Подвозить детей в школу – это сюрреалистический опыт, который действительно подчеркивает, что я больше не могу контролировать свою жизнь или жизнь своих детей.
Поскольку я не могу открыть задние двери черного седана изнутри, мне приходится ждать, пока их для нас откроет Питер, словно он какой-то понтовый шофер.
Было бы лучше, если бы он был одет как тюремный надзиратель.
Сначала высаживаем Адама. Когда мы подъезжаем к тротуару, и Питер подходит к двери, чтобы нас выпустить, я ловлю несколько любопытных взглядов. Это хорошая школа, но она не так уж хороша. Мы здесь верхушка среднего класса, а не Уолл-стрит.
Адам еще ходит в начальную школу, но ненавидит, когда с ним нянчатся, поэтому я остаюсь в машине и просто наблюдаю за ним до тех пор, пока он не исчезнет за парадной дверью школы.
Обычно он спешит попасть внутрь и встретиться со своими друзьями до первого звонка, но сегодня он останавливается перед дверью и оглядывается назад, на его маленьком лице написано беспокойство, из-за которого он выглядит намного старше.
Я ненавижу это.
Понимаю, он догадывается, что что-то происходит, и достаточно умен, чтобы, в конце концов, разобраться в этом самостоятельно. Если я не смогу вытащить нас из этой ситуации сегодня, то не знаю, что ему говорить.

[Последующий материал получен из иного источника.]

(** * ADCPy: the transect-averaging driver [transect_average.py]

    A shallow embedding of the driver script: its options block, the
    per-group pipeline of [DWR_transect_average] and the label selection of
    [plot_avg_n_sd].  The functions imported from [ADCPy], [ADCPy_recipes],
    [DWR_transect_preprocessor], [numpy] and [matplotlib] are collaborators
    of the driver; they are taken as an interface ([Collaborators]) whose
    members may change the outside world and may raise.  The driver is a
    program in a small monad that threads the world, logs every call made to
    a collaborator and propagates exceptions the way Python does. *)

From Stdlib Require Import List String Ascii Bool Arith ZArith Lia.
From Stdlib Require Import Floats.
From Stdlib Require DecimalString DecimalNat DecimalFacts.
From Stdlib Require Import Sorted.
Import ListNotations.

Local Open Scope list_scope.
Local Open Scope string_scope.
Set Warnings "-inexact-float".

(** ** Python values used by the driver *)

(** A Python exception, identified by its class name. *)
Definition Exn := string.

(** The outcome of a call: a returned value or a raised exception. *)
Inductive result (A : Type) : Type :=
| Ok (a : A)
| Raise (e : Exn).
Arguments Ok {A} a.
Arguments Raise {A} e.

Definition exn_of {A} (r : result A) : option Exn :=
  match r with Ok _ => None | Raise e => Some e end.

Как мне защитить его от этого?
Я машу ему из машины, но не уверена, что он меня видит. В конце концов, один из друзей подходит и, хлопнув по спине, отвлекает его внимание. Я вздыхаю с облегчением, когда они вместе заходят в школу. По крайней мере, я знаю, что там он в безопасности.
Эвелин, сидящей с другой стороны от меня, всего четыре года, и мне нужно проводить ее до дверей ее подготовительной школы.
Когда мы подъезжаем, я чувствую, что все взгляды мамочек обращены на нас.
Питер открывает дверь для нас с Эвелин. Я выхожу, и некоторые мамочки ахают. Да, я выгляжу ужасно, поэтому просто игнорирую все взгляды и быстро завожу ее внутрь, помогаю ей повесить пальто и оставляю ланч-бокс.
Обняв дочь на прощание, целую в макушку и желаю ей хорошего дня.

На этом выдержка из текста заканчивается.